(* ===== verification/OracleProps.v ===== *)
(** The properties of the oracle module, with the concrete runs that discharge
    their hypotheses. *)

From stdpp Require Import base gmap strings list.
From Stdlib Require Import ZArith Lia.
From S2P Require Import Prelude Sdk SdkRef Types MakerTypes VeTypes SdkExt SdkExtRef OracleTypes GaugeTypes VestingTypes World OracleKeeper OracleBallot OracleEnd OracleMedian OracleOrder OracleReward OracleHistory MakerDemo.

#[local] Open Scope string_scope.
#[local] Open Scope Z_scope.

(** * A concrete chain on which the oracle's theorems are applied: two bonded
    validators that commit to rates in one vote period, reveal them in the
    next, and are rewarded at its end. *)

Module OracleDemo.
Export SdkRef SdkExtRef.
#[export] Existing Instance order_up.
#[export] Existing Instance order_up_laws.

Definition obank : ledger := mkLedger
  (list_to_map [((GetModuleAddress "oracle", "uusm"), 10 ^ 12)])
  (list_to_map [("uusm", 10 ^ 13); ("ubtc", 10 ^ 13)]).

Definition ostaking : stk := mkStk
  (list_to_map [("val1", mkVal true false 60); ("val2", mkVal true false 40)]) ["val1"; "val2"] [].

Definition ochain : Chain := mkChain bank nft staking distr
  (mkWorld bank nft MakerDemo.maker0 (rates_only ∅) MakerDemo.ve0
     gauge_store0 voter_store0 (vesting_store0 (mkAllocation 0 0 0 0 0 0 0)) obank (mkNfts ∅ ∅)) ostaking [].

(** Two targets quoted by validators. *)
Definition target d : TargetParams := mkTargetParams d TARGET_SOURCE_VALIDATORS "".
Definition o1 : Chain := ok_or ochain (HandleRegisterTargetProposal ochain (target "uusm")).
Definition o2 : Chain := ok_or o1 (HandleRegisterTargetProposal o1 (target "ubtc")).

Definition hctx (h : Z) : Ctx := mkCtx h (1650000000 * 10 ^ 9 + h * 6 * 10 ^ 9).

(** The prevote and the vote of a validator that feeds its own rates. *)
Definition commit (v rates : string) : OracleMsg := OPrevote
  (mkMsgPrevote (AggregateVoteHash_String (GetAggregateVoteHash "salt" rates v)) v v).
Definition reveal (v rates : string) : OracleMsg := OVote (mkMsgVote "salt" rates v v).

Definition rates1 : string := "uusm:1.02,ubtc:20.5".
Definition rates2 : string := "uusm:1.03, ubtc:20.4".

Definition o3 : Chain := ok_or o2 (oracle_NewHandler (hctx 5) o2 (commit "val1" rates1)).
Definition o4 : Chain := ok_or o3 (oracle_NewHandler (hctx 6) o3 (commit "val2" rates2)).
Definition o5 : Chain := ok_or o4 (oracle_NewHandler (hctx 15) o4 (reveal "val1" rates1)).
Definition o6 : Chain := ok_or o5 (oracle_NewHandler (hctx 16) o5 (reveal "val2" rates2)).
Definition o7 : Chain := ok_or o6 (oracle_EndBlocker (hctx 19) o6).

Example oracle_demo_runs :
  is_ok (HandleRegisterTargetProposal ochain (target "uusm")) = true ∧
  is_ok (HandleRegisterTargetProposal o1 (target "ubtc")) = true ∧
  is_ok (oracle_NewHandler (hctx 5) o2 (commit "val1" rates1)) = true ∧
  is_ok (oracle_NewHandler (hctx 6) o3 (commit "val2" rates2)) = true ∧
  is_ok (oracle_NewHandler (hctx 15) o4 (reveal "val1" rates1)) = true ∧
  is_ok (oracle_NewHandler (hctx 16) o5 (reveal "val2" rates2)) = true ∧
  is_ok (oracle_EndBlocker (hctx 19) o6) = true.
Proof. vm_compute. done. Qed.

End OracleDemo.

(** * The properties *)

Section Props.
Context `{HS : Sdk, HL : !SdkLaws, HE : SdkExt, HEL : !SdkExtLaws, HB : BankKeeper, HBL : !BankLaws, HN : NftKeeper,
  HK : StakingKeeper, HD : DistrKeeper, HG : GoSort, HGL : !GoSortLaws HG}.
Implicit Types (c : Chain).

(** C29. The weighted median of a ballot, once sorted, is the least rate whose
    cumulated power reaches half of the total, whatever order the sort gives
    to votes of equal rate; it is one of the rates voted, the votes below and
    above it carry at most half of the power each (rounded up above), and with
    a total power of at least two it is positive when abstentions carry none. *)
Theorem weighted_median_exact pb :
  ballot_ok pb → pb ≠ [] →
  ∃ m, WeightedMedianWithAssertion (sort_Sort Less pb) = Ok m ∧ is_weighted_median pb m ∧
    2 * power_below pb m ≤ total_power pb ∧ 2 * power_above pb m ≤ total_power pb + 1 ∧
    (Forall (fun v => vt_ExchangeRate v ≤ 0 → vt_Power v = 0) pb → 2 ≤ total_power pb → 0 < m).
Proof.
  intros Hok Hne. pose proof (sort_perm Less pb) as Hp.
  pose proof (sort_sorted vt_ExchangeRate pb : sort_IsSorted Less (sort_Sort Less pb) = true) as Hs.
  assert (is_weighted_median pb (WeightedMedian (sort_Sort Less pb))) as Hm.
  { eapply is_weighted_median_perm; [exact Hp|]. apply median_sound; [by rewrite Hp| |done].
    intros E. rewrite E in Hp. by apply Permutation_nil in Hp. }
  exists (WeightedMedian (sort_Sort Less pb)). destruct (median_halves _ _ (proj1 Hok) Hm).
  unfold WeightedMedianWithAssertion. rewrite Hs. split_and!; auto. by intros; apply (median_positive pb).
Qed.

(** C30. The end of a block does not depend on the order in which the Go maps
    are visited: for any two orders, the tally of a vote period has the same
    outcome, panics included, and when both runs of the end blocker return,
    the oracle's store, the staking state, every balance and every supply are
    the same, provided the vote threshold is not negative. *)
Theorem oracle_end_deterministic (O1 O2 : MapOrder) (L1 : MapOrderLaws O1) (L2 : MapOrderLaws O2) ctx c :
  (∀ thr, threshold_votes c = Ok thr → 0 ≤ thr) →
  returned (@tally_period _ _ _ _ _ _ _ O1 c) = returned (@tally_period _ _ _ _ _ _ _ O2 c) ∧
  ∀ c1 c2, @oracle_EndBlocker _ _ _ _ _ _ _ O1 ctx c = Ok c1 →
    @oracle_EndBlocker _ _ _ _ _ _ _ O2 ctx c = Ok c2 → same_chain c1 c2.
Proof.
  intros Ht. split; [by apply tally_period_same|]. intros c1 c2 H1 H2.
  unfold oracle_EndBlocker in *. cbv zeta in *.
  apply bind_Ok in H1 as (last & El & H1). rewrite El in H2. cbn [mbind outcome_bind] in H2.
  apply bind_Ok in H1 as (d1 & E1 & H1). apply bind_Ok in H2 as (d2 & E2 & H2).
  apply bind_Ok in H1 as (slash & Es & H1). rewrite Es in H2. cbn [mbind outcome_bind] in H2.
  assert (same_chain d1 d2) as Hd.
  { destruct last; [by eapply (end_vote_period_same O1 O2)|]. injection E1 as <-. by injection E2 as <-. }
  destruct slash; [by eapply slash_same|]. injection H1 as <-. by injection H2 as <-.
Qed.

(** C31. Commit and reveal: along any history of the module, a vote that is in
    the store was revealed by a vote message of its validator whose salt and
    rates hash to what an earlier prevote message of the same validator
    committed to, in the vote period just before; its tuples are what the
    message parses to, each denomination once. *)
Theorem oracle_votes_committed `{HO : MapOrder, HOL : !MapOrderLaws HO} log c v vote :
  oracle_run log c → 0 < op_VotePeriod (os_Params (ch_oracle c)) →
  os_Votes (ch_oracle c) !! v = Some vote →
  revealed (op_VotePeriod (os_Params (ch_oracle c))) log v vote ∧
  NoDup (ert_Denom <$> av_ExchangeRateTuples vote).
Proof.
  intros Hr Hvp Hv. pose proof (proj2 (run_history _ _ Hvp Hr) _ _ Hv) as H. split; [done|].
  destruct H as (l1 & l2 & l3 & h & m & h0 & e0 & _ & _ & _ & _ & Hp & _).
  by apply ParseExchangeRateTuples_spec in Hp as [Hn _].
Qed.

(** C32. The rewards of a period move coins from the oracle's account to the
    distribution module only, and never more than the account holds, when
    weights are not negative and the vote period is within the distribution
    window. *)
Theorem oracle_rewards_within_pool `{HO : MapOrder, HOL : !MapOrderLaws HO} c vp window targets claims c' :
  weights_ok claims → 0 ≤ vp ≤ window → 0 < window →
  RewardBallotWinners c vp window targets claims = Ok c' →
  ∀ d, 0 ≤ pool c d →
    0 ≤ pool c' d ≤ pool c d ∧ supply (w_bank (ch_world c')) d = supply (w_bank (ch_world c)) d ∧
    ∀ a, bal (w_bank (ch_world c')) a d - bal (w_bank (ch_world c)) a d =
      if_addr a (GetModuleAddress distribution_ModuleName) (pool c d - pool c' d)
      - if_addr a (GetModuleAddress oracle_ModuleName) (pool c d - pool c' d).
Proof.
  intros Hw Hv Hwin E d Hp. apply reward_effect in E as (_ & _ & E); [|done].
  destruct (E d) as [Hs Hb]. pose proof (paid_bound c vp window targets claims d Hw Hv Hwin Hp) as Hpd.
  assert (pool c' d = pool c d - paid c vp window targets claims d) as Epool.
  { unfold pool. rewrite Hb. unfold if_addr. rewrite decide_True by done.
    rewrite decide_False; [lia|]. intros Ea%GetModuleAddress_inj. discriminate Ea. }
  rewrite Epool. split_and!; [lia|lia|done|]. intros a. rewrite Hb.
  replace (pool c d - (pool c d - paid c vp window targets claims d)) with (paid c vp window targets claims d) by lia.
  lia.
Qed.

(** A validator over the limit of misses whose record is gone from the staking
    module stops the end of the slash window: the end blocker cannot return. *)
Theorem oracle_slash_needs_validator `{!StakingKeepsGone} ctx c op miss n c' :
  window_periods (os_Params (ch_oracle c)) = Ok n → i64 n ≠ 0 →
  os_MissCounters (ch_oracle c) !! op = Some miss → below_min (os_Params (ch_oracle c)) n miss →
  Validator (ch_staking c) op = None → SlashAndResetMissCounters ctx c ≠ Ok c'.
Proof.
  intros Ew Hn Hm Hb Hv. rewrite slash_all, Ew. cbn [mbind outcome_bind]. intros E.
  apply bind_Ok in E as (stk & E & _). revert E. apply (slash_loop_gone _ _ _ _ _ op miss); try done.
  unfold IterateMissCounters. rewrite val_iter_perm. by apply elem_of_map_to_list.
Qed.
End Props.

Module OraclePropsWitness.
Import OracleDemo.

Definition ballot0 : ExchangeRateBallot :=
  [mkVoteForTally (ToDec 3) "uusm" "val1" 30; mkVoteForTally (ToDec 1) "uusm" "val2" 20;
   mkVoteForTally 0 "uusm" "val3" 0; mkVoteForTally (ToDec 3) "uusm" "val4" 10].

Lemma weighted_median_exact_witness :
  ∃ m, WeightedMedianWithAssertion (sort_Sort Less ballot0) = Ok m ∧ is_weighted_median ballot0 m ∧
    2 * power_below ballot0 m ≤ total_power ballot0 ∧ 2 * power_above ballot0 m ≤ total_power ballot0 + 1 ∧
    (Forall (fun v => vt_ExchangeRate v ≤ 0 → vt_Power v = 0) ballot0 → 2 ≤ total_power ballot0 → 0 < m).
Proof.
  apply (weighted_median_exact ballot0); [|discriminate].
  split; [|vm_compute; done]. repeat constructor; simpl; lia.
Defined.

(** A total power of one: the abstention at the head of the ballot decides. *)
Example median_of_power_one :
  WeightedMedian [mkVoteForTally 0 "uusm" "val1" 0; mkVoteForTally (ToDec 1) "uusm" "val2" 1] = 0.
Proof. reflexivity. Qed.

Lemma threshold_o6 thr : threshold_votes o6 = Ok thr → 0 ≤ thr.
Proof.
  assert (threshold_votes o6 = Ok 50) as -> by (vm_compute; reflexivity).
  intros E. injection E as <-. lia.
Qed.

Lemma oracle_end_deterministic_witness :
  returned (@tally_period _ _ _ _ _ _ _ order_up o6) = returned (@tally_period _ _ _ _ _ _ _ order_down o6) ∧
  ∀ c1 c2, @oracle_EndBlocker _ _ _ _ _ _ _ order_up (hctx 19) o6 = Ok c1 →
    @oracle_EndBlocker _ _ _ _ _ _ _ order_down (hctx 19) o6 = Ok c2 → same_chain c1 c2.
Proof.
  exact (oracle_end_deterministic order_up order_down order_up_laws order_down_laws (hctx 19) o6 threshold_o6).
Defined.

Definition log6 : list (Z * OracleMsg) :=
  [(16, reveal "val2" rates2); (15, reveal "val1" rates1); (6, commit "val2" rates2); (5, commit "val1" rates1)].

Lemma run_o6 : oracle_run log6 o6.
Proof.
  assert (∀ ctx c m, is_ok (oracle_NewHandler ctx c m) = true →
    oracle_NewHandler ctx c m = Ok (ok_or c (oracle_NewHandler ctx c m))) as Hok
    by (intros; by apply is_ok_or).
  apply (run_msg _ o5 (hctx 16)); [|vm_compute; split; congruence|apply Hok; by vm_compute].
  apply (run_msg _ o4 (hctx 15)); [|vm_compute; split; congruence|apply Hok; by vm_compute].
  apply (run_msg _ o3 (hctx 6)); [|vm_compute; split; congruence|apply Hok; by vm_compute].
  apply (run_msg _ o2 (hctx 5)); [|vm_compute; split; congruence|apply Hok; by vm_compute].
  apply run_start; vm_compute; reflexivity.
Qed.

Definition vote1 : AggregateVote :=
  mkVote [mkTuple "uusm" (NewDecWithPrec 102 2); mkTuple "ubtc" (NewDecWithPrec 205 1)] "val1".

Lemma oracle_votes_committed_witness :
  revealed (op_VotePeriod (os_Params (ch_oracle o6))) log6 "val1" vote1 ∧
  NoDup (ert_Denom <$> av_ExchangeRateTuples vote1).
Proof.
  apply (oracle_votes_committed log6 o6 "val1" vote1 run_o6); [|]; by vm_compute.
Defined.

Definition claims0 : gmap string Claim :=
  list_to_map [("val1", mkClaim 60 120 2 "val1"); ("val2", mkClaim 40 40 1 "val2")].
Definition targets0 : gmap string unit := list_to_map [("uusm", tt); ("ubtc", tt)].
Definition rewarded : Chain := ok_or o6 (RewardBallotWinners o6 10 1000 targets0 claims0).

Lemma oracle_rewards_within_pool_witness :
  0 ≤ pool rewarded "uusm" ≤ pool o6 "uusm" ∧
  supply (w_bank (ch_world rewarded)) "uusm" = supply (w_bank (ch_world o6)) "uusm" ∧
  ∀ a, bal (w_bank (ch_world rewarded)) a "uusm" - bal (w_bank (ch_world o6)) a "uusm" =
    if_addr a (GetModuleAddress distribution_ModuleName) (pool o6 "uusm" - pool rewarded "uusm")
    - if_addr a (GetModuleAddress oracle_ModuleName) (pool o6 "uusm" - pool rewarded "uusm").
Proof.
  apply (oracle_rewards_within_pool o6 10 1000 targets0 claims0 rewarded); try lia.
  - split_and!; [|by vm_compute|by vm_compute].
    intros k cl. unfold claims0. simpl. rewrite !lookup_insert_Some, lookup_empty.
    intros [[_ <-]|[_ [[_ <-]|[_ ?]]]]; simpl; [lia|lia|done].
  - apply is_ok_or. by vm_compute.
  - by vm_compute.
Defined.

(** A single validator can halt the chain: a huge rate for the reference and a
    tiny one for another target, both accepted by the message's validation,
    overflow the cross rate at the end of the period, and the end blocker
    panics. *)
Definition huge : string := "ubtc:1" ++ String.concat "" (repeat "0000000000" 7) ++ ",uusm:0.000000000000000001".
Definition h3 : Chain := ok_or o3 (oracle_NewHandler (hctx 6) o3 (commit "val2" huge)).
Definition h4 : Chain := ok_or h3 (oracle_NewHandler (hctx 15) h3 (reveal "val1" rates1)).
Definition h5 : Chain := ok_or h4 (oracle_NewHandler (hctx 16) h4 (reveal "val2" huge)).

Theorem oracle_overflow_halts :
  is_ok (MsgAggregateExchangeRateVote_ValidateBasic (mkMsgVote "salt" huge "val2" "val2")) = true ∧
  is_ok (oracle_NewHandler (hctx 6) o3 (commit "val2" huge)) = true ∧
  is_ok (oracle_NewHandler (hctx 15) h3 (reveal "val1" rates1)) = true ∧
  is_ok (oracle_NewHandler (hctx 16) h4 (reveal "val2" huge)) = true ∧
  is_panic (oracle_EndBlocker (hctx 19) h5) = true.
Proof. vm_compute. done. Qed.
End OraclePropsWitness.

☆ ☆ ☆ ☆ ☆ ☆ ☆

* [WORK ORDER]: Using the records above, restate word for word the lines from the one with "From Stdlib Require Import ZArith Lia." through the one with "Module OracleDemo.", both included.

* [FINISHED TASK]:
From Stdlib Require Import ZArith Lia.
From S2P Require Import Prelude Sdk SdkRef Types MakerTypes VeTypes SdkExt SdkExtRef OracleTypes GaugeTypes VestingTypes World OracleKeeper OracleBallot OracleEnd OracleMedian OracleOrder OracleReward OracleHistory MakerDemo.

#[local] Open Scope string_scope.
#[local] Open Scope Z_scope.

(** * A concrete chain on which the oracle's theorems are applied: two bonded
    validators that commit to rates in one vote period, reveal them in the
    next, and are rewarded at its end. *)

Module OracleDemo.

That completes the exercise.